Assigned task —
Copy, exactly and without additions, every line in the records below from the one holding "Definition float64 := spec_float." through the one holding "then Returned (firstn", both ends included.

Available records —

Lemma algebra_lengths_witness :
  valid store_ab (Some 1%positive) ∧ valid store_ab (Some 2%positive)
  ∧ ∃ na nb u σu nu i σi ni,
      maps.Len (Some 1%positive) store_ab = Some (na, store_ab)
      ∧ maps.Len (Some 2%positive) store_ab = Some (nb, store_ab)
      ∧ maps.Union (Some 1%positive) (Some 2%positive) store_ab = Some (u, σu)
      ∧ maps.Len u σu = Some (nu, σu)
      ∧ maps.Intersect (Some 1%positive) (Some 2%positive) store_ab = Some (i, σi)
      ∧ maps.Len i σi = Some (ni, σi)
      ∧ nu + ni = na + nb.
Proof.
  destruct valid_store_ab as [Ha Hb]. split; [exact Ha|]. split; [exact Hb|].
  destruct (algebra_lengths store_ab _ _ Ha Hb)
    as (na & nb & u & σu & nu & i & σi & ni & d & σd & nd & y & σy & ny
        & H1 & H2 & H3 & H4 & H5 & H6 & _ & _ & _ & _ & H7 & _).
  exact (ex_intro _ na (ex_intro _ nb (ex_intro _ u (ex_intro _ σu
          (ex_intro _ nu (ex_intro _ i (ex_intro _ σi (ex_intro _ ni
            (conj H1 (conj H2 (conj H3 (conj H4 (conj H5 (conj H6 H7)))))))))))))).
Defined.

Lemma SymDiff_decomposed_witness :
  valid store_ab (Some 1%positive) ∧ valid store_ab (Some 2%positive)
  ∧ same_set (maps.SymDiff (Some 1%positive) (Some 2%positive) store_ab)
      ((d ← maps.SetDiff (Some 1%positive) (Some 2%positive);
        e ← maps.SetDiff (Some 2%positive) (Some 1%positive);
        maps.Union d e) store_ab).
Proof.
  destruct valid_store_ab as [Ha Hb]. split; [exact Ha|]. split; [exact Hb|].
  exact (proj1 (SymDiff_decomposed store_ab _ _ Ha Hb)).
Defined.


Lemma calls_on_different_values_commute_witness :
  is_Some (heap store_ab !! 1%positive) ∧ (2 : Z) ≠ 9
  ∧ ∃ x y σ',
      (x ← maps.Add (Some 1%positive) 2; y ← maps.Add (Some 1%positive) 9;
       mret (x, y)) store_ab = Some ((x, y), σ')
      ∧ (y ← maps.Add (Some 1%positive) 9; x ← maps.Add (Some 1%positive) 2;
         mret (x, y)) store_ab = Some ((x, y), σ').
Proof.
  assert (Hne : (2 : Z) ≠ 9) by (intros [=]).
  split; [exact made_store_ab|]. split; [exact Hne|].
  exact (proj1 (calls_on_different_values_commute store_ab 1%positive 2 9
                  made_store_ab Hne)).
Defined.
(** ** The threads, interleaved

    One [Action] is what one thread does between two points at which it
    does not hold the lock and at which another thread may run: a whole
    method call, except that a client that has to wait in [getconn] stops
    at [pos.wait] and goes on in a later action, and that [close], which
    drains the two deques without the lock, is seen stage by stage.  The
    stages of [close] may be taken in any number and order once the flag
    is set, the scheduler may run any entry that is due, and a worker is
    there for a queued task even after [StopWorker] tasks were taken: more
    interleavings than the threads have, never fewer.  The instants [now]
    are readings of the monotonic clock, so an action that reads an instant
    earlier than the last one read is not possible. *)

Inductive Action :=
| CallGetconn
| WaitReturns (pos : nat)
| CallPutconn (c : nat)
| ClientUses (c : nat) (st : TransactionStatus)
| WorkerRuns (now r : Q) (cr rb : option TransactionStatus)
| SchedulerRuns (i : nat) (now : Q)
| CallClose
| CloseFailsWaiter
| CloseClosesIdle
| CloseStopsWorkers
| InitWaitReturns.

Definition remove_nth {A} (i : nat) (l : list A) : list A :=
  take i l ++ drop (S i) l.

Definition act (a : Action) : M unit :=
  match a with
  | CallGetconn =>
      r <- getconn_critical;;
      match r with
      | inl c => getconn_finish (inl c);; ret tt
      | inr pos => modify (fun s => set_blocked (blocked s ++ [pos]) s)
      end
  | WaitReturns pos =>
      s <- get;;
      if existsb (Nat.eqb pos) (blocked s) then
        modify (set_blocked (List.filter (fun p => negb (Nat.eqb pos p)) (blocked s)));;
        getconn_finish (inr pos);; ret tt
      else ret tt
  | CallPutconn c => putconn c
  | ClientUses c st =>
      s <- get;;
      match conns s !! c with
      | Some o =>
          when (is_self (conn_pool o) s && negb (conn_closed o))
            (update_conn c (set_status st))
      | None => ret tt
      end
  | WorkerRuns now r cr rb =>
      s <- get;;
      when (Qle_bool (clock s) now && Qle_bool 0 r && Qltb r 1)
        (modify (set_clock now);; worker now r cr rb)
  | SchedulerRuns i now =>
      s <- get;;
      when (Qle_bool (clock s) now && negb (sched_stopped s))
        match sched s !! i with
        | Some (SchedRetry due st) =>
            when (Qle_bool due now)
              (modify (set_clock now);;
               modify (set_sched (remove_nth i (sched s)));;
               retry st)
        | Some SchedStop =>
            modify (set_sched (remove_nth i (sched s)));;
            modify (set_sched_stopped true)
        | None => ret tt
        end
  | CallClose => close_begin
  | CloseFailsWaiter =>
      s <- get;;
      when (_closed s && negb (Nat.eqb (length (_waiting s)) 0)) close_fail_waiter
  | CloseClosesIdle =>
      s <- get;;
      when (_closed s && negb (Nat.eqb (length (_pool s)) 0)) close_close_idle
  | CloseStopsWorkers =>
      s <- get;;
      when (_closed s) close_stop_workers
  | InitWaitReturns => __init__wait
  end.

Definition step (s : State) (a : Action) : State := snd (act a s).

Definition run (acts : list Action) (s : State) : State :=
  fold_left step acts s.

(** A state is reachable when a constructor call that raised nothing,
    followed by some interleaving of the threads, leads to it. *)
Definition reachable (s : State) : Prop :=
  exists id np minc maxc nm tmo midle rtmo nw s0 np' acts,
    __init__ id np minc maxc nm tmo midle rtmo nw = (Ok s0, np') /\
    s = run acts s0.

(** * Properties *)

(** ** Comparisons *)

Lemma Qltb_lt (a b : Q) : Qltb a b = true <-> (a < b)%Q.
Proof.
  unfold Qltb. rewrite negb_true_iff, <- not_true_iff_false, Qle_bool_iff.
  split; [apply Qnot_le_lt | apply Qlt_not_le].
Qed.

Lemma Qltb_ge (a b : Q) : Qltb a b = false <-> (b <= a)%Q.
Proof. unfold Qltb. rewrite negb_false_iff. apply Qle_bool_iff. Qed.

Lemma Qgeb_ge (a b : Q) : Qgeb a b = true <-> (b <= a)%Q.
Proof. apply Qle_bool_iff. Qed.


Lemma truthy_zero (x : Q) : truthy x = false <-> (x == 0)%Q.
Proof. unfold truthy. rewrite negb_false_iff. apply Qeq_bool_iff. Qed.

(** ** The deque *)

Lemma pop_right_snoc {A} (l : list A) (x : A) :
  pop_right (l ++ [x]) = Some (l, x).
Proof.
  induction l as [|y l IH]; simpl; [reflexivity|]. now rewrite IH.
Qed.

...

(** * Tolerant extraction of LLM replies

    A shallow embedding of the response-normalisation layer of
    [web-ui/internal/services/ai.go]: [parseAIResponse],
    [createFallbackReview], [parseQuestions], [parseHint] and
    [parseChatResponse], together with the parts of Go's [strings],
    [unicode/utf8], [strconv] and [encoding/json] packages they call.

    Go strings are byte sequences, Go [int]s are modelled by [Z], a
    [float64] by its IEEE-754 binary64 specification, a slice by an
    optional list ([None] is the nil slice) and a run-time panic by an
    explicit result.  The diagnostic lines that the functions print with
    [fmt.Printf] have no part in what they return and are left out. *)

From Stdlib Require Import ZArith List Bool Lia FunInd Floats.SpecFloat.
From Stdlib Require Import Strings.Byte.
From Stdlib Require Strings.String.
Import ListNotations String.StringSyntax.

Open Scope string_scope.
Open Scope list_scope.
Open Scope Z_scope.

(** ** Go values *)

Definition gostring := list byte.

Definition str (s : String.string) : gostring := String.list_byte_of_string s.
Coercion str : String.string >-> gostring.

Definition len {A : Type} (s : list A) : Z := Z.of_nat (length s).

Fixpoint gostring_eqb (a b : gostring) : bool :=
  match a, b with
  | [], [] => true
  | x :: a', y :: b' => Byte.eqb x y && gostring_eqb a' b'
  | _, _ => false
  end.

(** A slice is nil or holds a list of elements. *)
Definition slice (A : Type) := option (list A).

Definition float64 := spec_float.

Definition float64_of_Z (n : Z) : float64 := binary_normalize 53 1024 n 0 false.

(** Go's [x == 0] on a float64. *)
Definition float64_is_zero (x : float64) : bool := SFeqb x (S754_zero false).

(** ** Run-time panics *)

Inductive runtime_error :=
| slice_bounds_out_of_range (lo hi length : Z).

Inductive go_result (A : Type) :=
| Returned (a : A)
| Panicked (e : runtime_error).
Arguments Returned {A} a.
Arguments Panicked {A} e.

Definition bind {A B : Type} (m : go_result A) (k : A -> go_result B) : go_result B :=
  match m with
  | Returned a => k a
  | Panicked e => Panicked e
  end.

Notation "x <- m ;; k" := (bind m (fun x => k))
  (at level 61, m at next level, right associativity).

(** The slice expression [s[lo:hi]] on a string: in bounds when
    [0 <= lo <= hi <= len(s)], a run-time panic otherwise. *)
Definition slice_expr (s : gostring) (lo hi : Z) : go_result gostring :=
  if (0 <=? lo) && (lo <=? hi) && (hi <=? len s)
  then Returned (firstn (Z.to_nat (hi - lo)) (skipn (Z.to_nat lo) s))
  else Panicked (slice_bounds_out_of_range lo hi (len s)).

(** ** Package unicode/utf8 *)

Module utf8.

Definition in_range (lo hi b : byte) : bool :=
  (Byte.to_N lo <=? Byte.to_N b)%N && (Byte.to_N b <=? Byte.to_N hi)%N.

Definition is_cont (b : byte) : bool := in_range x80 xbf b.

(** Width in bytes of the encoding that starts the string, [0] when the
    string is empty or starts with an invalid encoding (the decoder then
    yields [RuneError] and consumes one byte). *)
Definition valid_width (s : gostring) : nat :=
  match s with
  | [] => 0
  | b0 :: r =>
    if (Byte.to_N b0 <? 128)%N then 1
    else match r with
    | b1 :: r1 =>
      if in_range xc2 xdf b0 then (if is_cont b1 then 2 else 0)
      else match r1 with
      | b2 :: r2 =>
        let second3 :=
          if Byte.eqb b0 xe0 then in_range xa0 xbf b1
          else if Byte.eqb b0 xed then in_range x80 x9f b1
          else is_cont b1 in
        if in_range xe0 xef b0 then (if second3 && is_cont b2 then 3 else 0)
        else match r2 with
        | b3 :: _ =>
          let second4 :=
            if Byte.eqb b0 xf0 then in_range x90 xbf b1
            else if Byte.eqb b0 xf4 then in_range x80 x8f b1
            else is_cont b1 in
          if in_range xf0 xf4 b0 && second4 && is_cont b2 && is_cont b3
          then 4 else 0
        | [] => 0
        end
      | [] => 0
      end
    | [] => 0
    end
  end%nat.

Written reply —
Definition float64 := spec_float.

Definition float64_of_Z (n : Z) : float64 := binary_normalize 53 1024 n 0 false.

(** Go's [x == 0] on a float64. *)
Definition float64_is_zero (x : float64) : bool := SFeqb x (S754_zero false).

(** ** Run-time panics *)

Inductive runtime_error :=
| slice_bounds_out_of_range (lo hi length : Z).

Inductive go_result (A : Type) :=
| Returned (a : A)
| Panicked (e : runtime_error).
Arguments Returned {A} a.
Arguments Panicked {A} e.

Definition bind {A B : Type} (m : go_result A) (k : A -> go_result B) : go_result B :=
  match m with
  | Returned a => k a
  | Panicked e => Panicked e
  end.

Notation "x <- m ;; k" := (bind m (fun x => k))
  (at level 61, m at next level, right associativity).

(** The slice expression [s[lo:hi]] on a string: in bounds when
    [0 <= lo <= hi <= len(s)], a run-time panic otherwise. *)
Definition slice_expr (s : gostring) (lo hi : Z) : go_result gostring :=
  if (0 <=? lo) && (lo <=? hi) && (hi <=? len s)
  then Returned (firstn (Z.to_nat (hi - lo)) (skipn (Z.to_nat lo) s))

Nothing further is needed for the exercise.